Who were these users?

  • Registration staff who logged incoming products
  • Lab analysts who performed 2,000+ different tests across 4 testing standards
  • Report specialists who compiled results into client-facing documents

The lab analyst would conduct tests and write results on paper pages. The report person would physically collect these pages from around the lab, then manually type everything into a Word document—one value at a time. Save as PDF. Print for signatures. Repeat for every single report. A report that took 30 minutes to test took hours to document.

The Insight

Stakeholders had a diagnosis: "Lack of adoption"—a fancy way of saying "users need training."

But I wasn't convinced. If training was the answer, why were the same users successfully using Excel and Word? Those aren't simple tools.

I went hands-on. I sat with each team member at each level—registration, analysis, reporting—watching how they actually worked. Not asking what they wanted. Watching what they did.

What I found wasn't a training problem. It was an architecture problem.

Consumer product testing involves roughly 2,000 different tests. Each test can follow 4 different testing standards. That's effectively 5,000+ unique combinations, each with its own reporting tables, parameters, values, and calculations.

The users hadn't rejected the concept. They'd rejected the inflexibility. The paper-and-Excel workaround wasn't inefficiency—it was rational adaptation to a system that couldn't handle their reality.

The Decision

I had two paths:

Option A: Keep adding test configurations to the existing system. This is what the technical team proposed. It would take months, require constant maintenance, and still wouldn't handle edge cases.

Option B: Redesign the architecture to let users handle variation themselves.

I chose Option B, but it required convincing stakeholders to abandon two years of their previous approach.

What I Said NO To

  • Adding more hardcoded test configurations
  • Building a "training program" to force adoption
  • Incremental improvements to the existing workflow

What I Pushed For

  • Database restructure to support dynamic configurations
  • A form builder that lets users create their own reporting tables
  • Connecting form-built tables directly to tests in the system

Strategic Impact

15% → 95%

System Adoption

Users didn't need training.

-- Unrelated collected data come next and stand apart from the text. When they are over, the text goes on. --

(** * The file monitor of [file_monitor.py]: recorder, report scheduler, reports

    A shallow embedding of [FileMonitorHandler] (the per-day bucketed change
    log) and of [FileMonitor] (next report time, report rendering, start and
    stop), and of the [MonitorManager] of [monitor_manager.py] that starts
    and stops the monitor as a process, followed by the properties of the
    specification that concern them and by further properties of the code.

    Conventions.
    - Python [int] is [Z]; [//] and [%] are [Z.div] and [Z.modulo] (both floor).
    - Python [str] is [string], holding the UTF-8 bytes of the text.
    - A [dict] is an association list in insertion order with distinct keys:
      iteration order is observable here (it decides the order of the groups of
      a report and the order of records with equal timestamps).
    - Code that can raise returns a [result]; code that also changes the
      monitor threads the monitor through ([M]).
    - Every reading of the clock ([datetime.datetime.now()]) is an argument
      of the function that takes it. *)

From Stdlib Require Import ZArith List String Ascii Bool Lia.
From Stdlib Require Import Permutation Sorted DecimalString.
Import ListNotations.

Open Scope string_scope.
Open Scope list_scope.
Open Scope Z_scope.

Notation "a +++ b" := (String.append a b) (at level 60, right associativity).

(** ** Exceptions *)

Inductive exc_class : Type :=
| OverflowError
| ValueError
| UnicodeEncodeError
| OSError
| KeyboardInterrupt.

(** An exception object: its class and [str(e)]. *)
Record exn : Type := mkexn { exc_cls : exc_class; exc_msg : string }.

(** [isinstance(e, Exception)]: of the classes above only [KeyboardInterrupt]
    derives from [BaseException] directly. *)
Definition is_Exception (e : exn) : bool :=
  match exc_cls e with
  | KeyboardInterrupt => false
  | _ => true
  end.

Inductive result (A : Type) : Type :=
| Ok (a : A)
| Raise (e : exn).
Arguments Ok {A} a.
Arguments Raise {A} e.

Definition rbind {A B : Type} (r : result A) (k : A -> result B) : result B :=
  match r with
  | Ok a => k a
  | Raise e => Raise e
  end.

Notation "'let?' x ':=' r 'in' k" := (rbind r (fun x => k))
  (at level 10, x name, r at level 100, k at level 200).

(** ** [datetime]: dates, times of day, time stamps

    The classes of Python's [datetime] module, with the functions of its
    reference implementation ([_is_leap], [_ymd2ord], [_ord2ymd], ...). *)

Record date : Type := mkdate { year : Z; month : Z; day : Z }.

Record time : Type :=
  mktime { hour : Z; minute : Z; second : Z; microsecond : Z }.

(** A naive [datetime.datetime]: a date and a time of day. *)
Record datetime : Type := mkdatetime { dt_date : date; dt_time : time }.

(** [datetime.datetime.combine(d, t)] *)
Definition datetime_combine (d : date) (t : time) : datetime := mkdatetime d t.

(** [datetime.time(h, 0)] *)
Definition time_hm (h m : Z) : time := mktime h m 0 0.

Definition midnight : time := mktime 0 0 0 0.

Definition MINYEAR : Z := 1.
Definition MAXYEAR : Z := 9999.
Definition _MAXORDINAL : Z := 3652059.

Definition _is_leap (y : Z) : bool :=
  (y mod 4 =? 0) && (negb (y mod 100 =? 0) || (y mod 400 =? 0)).

Definition _DAYS_IN_MONTH (m : Z) : Z :=
  match m with
  | 1 => 31 | 2 => 28 | 3 => 31 | 4 => 30 | 5 => 31 | 6 => 30
  | 7 => 31 | 8 => 31 | 9 => 30 | 10 => 31 | 11 => 30 | 12 => 31
  | _ => -1
  end.

Definition _DAYS_BEFORE_MONTH (m : Z) : Z :=
  match m with
  | 1 => 0 | 2 => 31 | 3 => 59 | 4 => 90 | 5 => 120 | 6 => 151
  | 7 => 181 | 8 => 212 | 9 => 243 | 10 => 273 | 11 => 304 | 12 => 334
  | _ => -1
  end.

Definition _days_before_year (y : Z) : Z :=
  let y := y - 1 in
  y * 365 + y / 4 - y / 100 + y / 400.

Definition _days_in_month (y m : Z) : Z :=
  if (m =? 2) && _is_leap y then 29 else _DAYS_IN_MONTH m.

Definition _days_before_month (y m : Z) : Z :=
  _DAYS_BEFORE_MONTH m + (if (2 <? m) && _is_leap y then 1 else 0).

Definition _ymd2ord (y m d : Z) : Z :=
  _days_before_year y + _days_before_month y m + d.

Definition _DI400Y : Z := 146097.
Definition _DI100Y : Z := 36524.
Definition _DI4Y : Z := 1461.

Definition _ord2ymd (n : Z) : date :=
  let n := n - 1 in
  let n400 := n / _DI400Y in
  let n := n mod _DI400Y in
  let y := n400 * 400 + 1 in
  let n100 := n / _DI100Y in
  let n := n mod _DI100Y in
  let n4 := n / _DI4Y in
  let n := n mod _DI4Y in
  let n1 := n / 365 in
  let n := n mod 365 in
  let y := y + n100 * 100 + n4 * 4 + n1 in
  if (n1 =? 4) || (n100 =? 4) then mkdate (y - 1) 12 31
  else
    let leapyear := (n1 =? 3) && (negb (n4 =? 24) || (n100 =? 3)) in
    let m := Z.shiftr (n + 50) 5 in
    let preceding :=
      _DAYS_BEFORE_MONTH m + (if (2 <? m) && leapyear then 1 else 0) in
    if n <? preceding then
      let m := m - 1 in
      let preceding :=
        preceding
        - (_DAYS_IN_MONTH m + (if (m =? 2) && leapyear then 1 else 0)) in
      mkdate y m (n - preceding + 1)
    else mkdate y m (n - preceding + 1).

(** [d.toordinal()] and [date.fromordinal(n)] *)
Definition toordinal (d : date) : Z := _ymd2ord (year d) (month d) (day d).
Definition fromordinal (n : Z) : date := _ord2ymd n.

They needed a system that worked with them, not against them.

30 Days

Time to Transform

Rolled out to 4 labs within one year, managing 100% of operations.

Ankit's expertise in product development, stakeholder management, and team collaboration was instrumental in driving project success. His keen understanding of customer needs and ability to translate them into actionable product roadmaps was impressive.

The Lesson

How I apply this now:

When users reject a product, the instinctive response is "they need training" or "they'll adapt." Sometimes that's true. But often, user rejection is intelligent feedback about a fundamental mismatch between the system and their reality.

The diagnostic question I always ask: Are users successfully using other tools to accomplish the same goal? If yes, the product has a design problem, not a training problem.

My methodology: Don't ask users what they want. Watch what they do. The workarounds reveal the requirements.

The architecture principle: If a domain has high variation (thousands of test types, customer-specific requirements, edge cases), don't try to hardcode every variant. Build systems that let users handle variation themselves.